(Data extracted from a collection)
»»
(** A failure that is checked and the attempts after it, all within a window
    of the failure. *)
Lemma checked_step s t l n :
  is_locked (Some s) t = false → Forall (λ x, x < t + window) l →
  let count := (if window_reset s window t then 0 else au_failed_attempts s) + 1 in
  (count < threshold → Z.of_nat (length (checked (after_failure s t) l)) <= n) → 0 <= n →
  Z.of_nat (length (checked (after_failure s t) l)) <= n.
Proof.
  intros Hk Hl count Hrec Hn. destruct (Z.ltb_spec count threshold) as [Hlt|Hge]; [by apply Hrec|].
  rewrite (checked_locked _ _ (t + lock_duration)); [simpl; lia| |].
  - unfold after_failure, record_failed_login. rewrite Hk. simpl. fold count.
    by rewrite (proj2 (Z.leb_le _ _)).
  - eapply Forall_impl; [exact Hl|simpl; lia].
Qed.

Lemma after_failure_first s t :
  is_locked (Some s) t = false →
  au_first_failed_at (after_failure s t) =
    (if window_reset s window t then Some t else au_first_failed_at s) ∧
  au_failed_attempts (after_failure s t) =
    (if window_reset s window t then 0 else au_failed_attempts s) + 1.
Proof. intros Hk. unfold after_failure, record_failed_login. by rewrite Hk. Qed.

(** Within the window of the first failure the counter only grows. *)
Lemma checked_same_window s f l a :
  au_first_failed_at s = Some f → a <= f → 0 <= au_failed_attempts s < threshold →
  StronglySorted Z.le l → Forall (λ t, a <= t < a + window) l →
  Z.of_nat (length (checked s l)) <= threshold - au_failed_attempts s.
Proof.
  intros Hf Ha Hc Hs Hl. revert s Hf Hc. induction Hs as [|t l Hs IH Hle]; intros s Hf Hc; simpl; [lia|].
  inversion_clear Hl as [|? ? Ht Hl']. specialize (IH Hl').
  destruct (is_locked (Some s) t) eqn:Hk.
  - rewrite after_failure_locked by done. by apply IH.
  - assert (Hw : window_reset s window t = false).
    { unfold window_reset. rewrite Hf. apply Z.ltb_ge. lia. }
    destruct (after_failure_first s t Hk) as [H1 H2]. rewrite Hw in H1, H2.
    rewrite length_app. simpl length.
    assert (Z.of_nat (length (checked (after_failure s t) l)) <= threshold - au_failed_attempts s - 1);
      [|lia].
    apply checked_step; [done| | |lia].
    + rewrite Forall_forall in Hl' |- *. intros x Hx. specialize (Hl' x Hx). lia.
    + rewrite Hw. intros Hlt. pose proof (IH (after_failure s t)) as IHs.
      rewrite H1, H2 in IHs. specialize (IHs Hf). lia.
Qed.

Lemma checked_window s l a :
  0 <= au_failed_attempts s → StronglySorted Z.le l → Forall (λ t, a <= t < a + window) l →
  Z.of_nat (length (checked s l)) <= threshold + Z.max 0 (threshold - 1 - au_failed_attempts s).
Proof.
  intros Hc Hs Hl. revert s Hc. induction Hs as [|t l Hs IH Hle]; intros s Hc; simpl; [lia|].
  inversion_clear Hl as [|? ? Ht Hl']. specialize (IH Hl').
  assert (Hafter : Forall (λ x, x < t + window) l)
    by (eapply Forall_impl; [exact Hl'|simpl; lia]).
  destruct (is_locked (Some s) t) eqn:Hk.
  { rewrite after_failure_locked by done. by apply IH. }
  destruct (after_failure_first s t Hk) as [H1 H2]. rewrite length_app. simpl length.
  destruct (window_reset s window t) eqn:Hw.
  - assert (Z.of_nat (length (checked (after_failure s t) l)) <= threshold - 1); [|lia].
    apply checked_step; [done|done| |lia]. rewrite Hw. intros Hlt.
    pose proof (checked_same_window (after_failure s t) t l a H1) as Hsame.
    rewrite H2 in Hsame. specialize (Hsame ltac:(lia) ltac:(lia) Hs Hl'). lia.
  - assert (Z.of_nat (length (checked (after_failure s t) l)) <=
      threshold + Z.max 0 (threshold - 1 - au_failed_attempts s) - 1); [|lia].
    apply checked_step; [done|done| |lia]. rewrite Hw. intros Hlt.
    specialize (IH (after_failure s t)). rewrite H2 in IH. lia.
Qed.

Lemma sorted_split (l : list Z) a :
  StronglySorted Z.le l →
  ∃ l1 l2, l = l1 ++ l2 ∧ Forall (λ t, t < a) l1 ∧ Forall (λ t, a <= t) l2 ∧
    StronglySorted Z.le l1 ∧ StronglySorted Z.le l2.
Proof.
  induction 1 as [|t l Hs (l1 & l2 & -> & H1 & H2 & S1 & S2) Hle].
  - exists [], []. by repeat constructor.
  - apply Forall_app in Hle as [Hle1 Hle2]. destruct (Z.ltb_spec t a) as [Hlt|Hge].
    + exists (t :: l1), l2. split_and!; [done|by constructor|done|by constructor|done].
    + exists [], (t :: l1 ++ l2). split_and!; [done|constructor| |constructor|].
      * constructor; [done|]. apply Forall_app. split; [|done].
        eapply Forall_impl; [exact Hle1|simpl; lia].
      * constructor; [done|]. by apply Forall_app.
Qed.

Lemma final_attempts s l : 0 <= au_failed_attempts s → 0 <= au_failed_attempts (final s l).
Proof.
  revert s. induction l as [|t l IH]; intros s Hc; simpl; [done|]. apply IH.
  destruct (is_locked (Some s) t) eqn:Hk; [by rewrite after_failure_locked|].
  destruct (after_failure_first s t Hk) as [_ ->]. destruct (window_reset _ _ _); lia.
Qed.

Lemma checked_rate s l a :
  0 <= au_failed_attempts s → StronglySorted Z.le l →
  Z.of_nat (length (where_ (λ t, (a <=? t) && (t <? a + window)) (checked s l)))
    <= 2 * threshold - 1.
Proof.
  intros Hc Hs.
  destruct (sorted_split l a Hs) as (l1 & l' & -> & H1 & H2 & _ & S2).
  destruct (sorted_split l' (a + window) S2) as (l2 & l3 & -> & H3 & H4 & S3 & _).
  apply Forall_app in H2 as [H2 _]. rewrite !checked_app, !where_app.
  assert (Hout : ∀ s l, Forall (λ t, t < a ∨ a + window <= t) l →
    where_ (λ t, (a <=? t) && (t <? a + window)) (checked s l) = []).
  { intros s' l Hl. apply where_nil_iff. intros x Hx%checked_elem.
    rewrite Forall_forall in Hl. specialize (Hl x Hx). apply andb_false_iff.
    rewrite Z.leb_gt, Z.ltb_ge. lia. }
  rewrite (Hout s l1) by (eapply Forall_impl; [exact H1|simpl; lia]).
  rewrite (Hout _ l3) by (eapply Forall_impl; [exact H4|simpl; lia]). rewrite app_nil_r. simpl.
  rewrite where_all.
  - pose proof (checked_window (final s l1) l2 a (final_attempts s l1 Hc) S3) as Hb.
    pose proof (final_attempts s l1 Hc).
    assert (Forall (λ t, a <= t < a + window) l2).
    { rewrite Forall_forall in H2, H3 |- *. intros x Hx. auto. }
    specialize (Hb ltac:(done)). lia.
  - intros x Hx%checked_elem. rewrite Forall_forall in H2, H3.
    specialize (H2 x Hx). specialize (H3 x Hx). apply andb_true_iff.
    rewrite Z.leb_le, Z.ltb_lt. done.
Qed.
End RateBound.

(** ** Duplicates *)

Lemma fold_max_spec l x u : u < fold_left Z.max l x ↔ u < x ∨ ∃ y, y ∈ l ∧ u < y.
Proof.
  revert x. induction l as [|y l IH]; intros x; simpl.
  - split; [auto|]. intros [?|(y & Hy & _)]; [done|by apply elem_of_nil in Hy].
  - rewrite IH. setoid_rewrite elem_of_cons. split.
    + intros [H|(z & Hz & H)]; [|by eauto]. destruct (Z.max_spec x y) as [[_ Hm]|[_ Hm]]; rewrite Hm in H; eauto.
    + intros [H|(z & [->|Hz] & H)]; [left; lia|left; lia|right; eauto].
Qed.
««
#### [Problem description]
What is needed is an exact copy of all the records above.

#### [Response to this exercise]
(** A failure that is checked and the attempts after it, all within a window
    of the failure. *)
Lemma checked_step s t l n :
  is_locked (Some s) t = false → Forall (λ x, x < t + window) l →
  let count := (if window_reset s window t then 0 else au_failed_attempts s) + 1 in
  (count < threshold → Z.of_nat (length (checked (after_failure s t) l)) <= n) → 0 <= n →
  Z.of_nat (length (checked (after_failure s t) l)) <= n.
Proof.
  intros Hk Hl count Hrec Hn. destruct (Z.ltb_spec count threshold) as [Hlt|Hge]; [by apply Hrec|].
  rewrite (checked_locked _ _ (t + lock_duration)); [simpl; lia| |].
  - unfold after_failure, record_failed_login. rewrite Hk. simpl. fold count.
    by rewrite (proj2 (Z.leb_le _ _)).
  - eapply Forall_impl; [exact Hl|simpl; lia].
Qed.

Lemma after_failure_first s t :
  is_locked (Some s) t = false →
  au_first_failed_at (after_failure s t) =
    (if window_reset s window t then Some t else au_first_failed_at s) ∧
  au_failed_attempts (after_failure s t) =
    (if window_reset s window t then 0 else au_failed_attempts s) + 1.
Proof. intros Hk. unfold after_failure, record_failed_login. by rewrite Hk. Qed.

(** Within the window of the first failure the counter only grows. *)
Lemma checked_same_window s f l a :
  au_first_failed_at s = Some f → a <= f → 0 <= au_failed_attempts s < threshold →
  StronglySorted Z.le l → Forall (λ t, a <= t < a + window) l →
  Z.of_nat (length (checked s l)) <= threshold - au_failed_attempts s.
Proof.
  intros Hf Ha Hc Hs Hl. revert s Hf Hc. induction Hs as [|t l Hs IH Hle]; intros s Hf Hc; simpl; [lia|].
  inversion_clear Hl as [|? ? Ht Hl']. specialize (IH Hl').
  destruct (is_locked (Some s) t) eqn:Hk.
  - rewrite after_failure_locked by done. by apply IH.
  - assert (Hw : window_reset s window t = false).
    { unfold window_reset. rewrite Hf. apply Z.ltb_ge. lia. }
    destruct (after_failure_first s t Hk) as [H1 H2]. rewrite Hw in H1, H2.
    rewrite length_app. simpl length.
    assert (Z.of_nat (length (checked (after_failure s t) l)) <= threshold - au_failed_attempts s - 1);
      [|lia].
    apply checked_step; [done| | |lia].
    + rewrite Forall_forall in Hl' |- *. intros x Hx. specialize (Hl' x Hx). lia.
    + rewrite Hw. intros Hlt. pose proof (IH (after_failure s t)) as IHs.
      rewrite H1, H2 in IHs. specialize (IHs Hf). lia.
Qed.

Lemma checked_window s l a :
  0 <= au_failed_attempts s → StronglySorted Z.le l → Forall (λ t, a <= t < a + window) l →
  Z.of_nat (length (checked s l)) <= threshold + Z.max 0 (threshold - 1 - au_failed_attempts s).
Proof.
  intros Hc Hs Hl. revert s Hc. induction Hs as [|t l Hs IH Hle]; intros s Hc; simpl; [lia|].
  inversion_clear Hl as [|? ? Ht Hl']. specialize (IH Hl').
  assert (Hafter : Forall (λ x, x < t + window) l)
    by (eapply Forall_impl; [exact Hl'|simpl; lia]).
  destruct (is_locked (Some s) t) eqn:Hk.
  { rewrite after_failure_locked by done. by apply IH. }
  destruct (after_failure_first s t Hk) as [H1 H2]. rewrite length_app. simpl length.
  destruct (window_reset s window t) eqn:Hw.
  - assert (Z.of_nat (length (checked (after_failure s t) l)) <= threshold - 1); [|lia].
    apply checked_step; [done|done| |lia]. rewrite Hw. intros Hlt.
    pose proof (checked_same_window (after_failure s t) t l a H1) as Hsame.
    rewrite H2 in Hsame. specialize (Hsame ltac:(lia) ltac:(lia) Hs Hl'). lia.
  - assert (Z.of_nat (length (checked (after_failure s t) l)) <=
      threshold + Z.max 0 (threshold - 1 - au_failed_attempts s) - 1); [|lia].
    apply checked_step; [done|done| |lia]. rewrite Hw. intros Hlt.
    specialize (IH (after_failure s t)). rewrite H2 in IH. lia.
Qed.

Lemma sorted_split (l : list Z) a :
  StronglySorted Z.le l →
  ∃ l1 l2, l = l1 ++ l2 ∧ Forall (λ t, t < a) l1 ∧ Forall (λ t, a <= t) l2 ∧
    StronglySorted Z.le l1 ∧ StronglySorted Z.le l2.
Proof.
  induction 1 as [|t l Hs (l1 & l2 & -> & H1 & H2 & S1 & S2) Hle].
  - exists [], []. by repeat constructor.
  - apply Forall_app in Hle as [Hle1 Hle2]. destruct (Z.ltb_spec t a) as [Hlt|Hge].
    + exists (t :: l1), l2. split_and!; [done|by constructor|done|by constructor|done].
    + exists [], (t :: l1 ++ l2). split_and!; [done|constructor| |constructor|].
      * constructor; [done|]. apply Forall_app. split; [|done].
        eapply Forall_impl; [exact Hle1|simpl; lia].
      * constructor; [done|]. by apply Forall_app.
Qed.

Lemma final_attempts s l : 0 <= au_failed_attempts s → 0 <= au_failed_attempts (final s l).
Proof.
  revert s. induction l as [|t l IH]; intros s Hc; simpl; [done|]. apply IH.
  destruct (is_locked (Some s) t) eqn:Hk; [by rewrite after_failure_locked|].
  destruct (after_failure_first s t Hk) as [_ ->]. destruct (window_reset _ _ _); lia.
Qed.

Lemma checked_rate s l a :
  0 <= au_failed_attempts s → StronglySorted Z.le l →
  Z.of_nat (length (where_ (λ t, (a <=? t) && (t <? a + window)) (checked s l)))
    <= 2 * threshold - 1.
Proof.
  intros Hc Hs.
  destruct (sorted_split l a Hs) as (l1 & l' & -> & H1 & H2 & _ & S2).
  destruct (sorted_split l' (a + window) S2) as (l2 & l3 & -> & H3 & H4 & S3 & _).
  apply Forall_app in H2 as [H2 _]. rewrite !checked_app, !where_app.
  assert (Hout : ∀ s l, Forall (λ t, t < a ∨ a + window <= t) l →
    where_ (λ t, (a <=? t) && (t <? a + window)) (checked s l) = []).
  { intros s' l Hl. apply where_nil_iff. intros x Hx%checked_elem.
    rewrite Forall_forall in Hl. specialize (Hl x Hx). apply andb_false_iff.
    rewrite Z.leb_gt, Z.ltb_ge. lia. }
  rewrite (Hout s l1) by (eapply Forall_impl; [exact H1|simpl; lia]).
  rewrite (Hout _ l3) by (eapply Forall_impl; [exact H4|simpl; lia]). rewrite app_nil_r. simpl.
  rewrite where_all.
  - pose proof (checked_window (final s l1) l2 a (final_attempts s l1 Hc) S3) as Hb.
    pose proof (final_attempts s l1 Hc).
    assert (Forall (λ t, a <= t < a + window) l2).
    { rewrite Forall_forall in H2, H3 |- *. intros x Hx. auto. }
    specialize (Hb ltac:(done)). lia.
  - intros x Hx%checked_elem. rewrite Forall_forall in H2, H3.
    specialize (H2 x Hx). specialize (H3 x Hx). apply andb_true_iff.
    rewrite Z.leb_le, Z.ltb_lt. done.
Qed.
End RateBound.

(** ** Duplicates *)

Lemma fold_max_spec l x u : u < fold_left Z.max l x ↔ u < x ∨ ∃ y, y ∈ l ∧ u < y.
Proof.
  revert x. induction l as [|y l IH]; intros x; simpl.
  - split; [auto|]. intros [?|(y & Hy & _)]; [done|by apply elem_of_nil in Hy].
  - rewrite IH. setoid_rewrite elem_of_cons. split.
    + intros [H|(z & Hz & H)]; [|by eauto]. destruct (Z.max_spec x y) as [[_ Hm]|[_ Hm]]; rewrite Hm in H; eauto.
    + intros [H|(z & [->|Hz] & H)]; [left; lia|left; lia|right; eauto].
Qed.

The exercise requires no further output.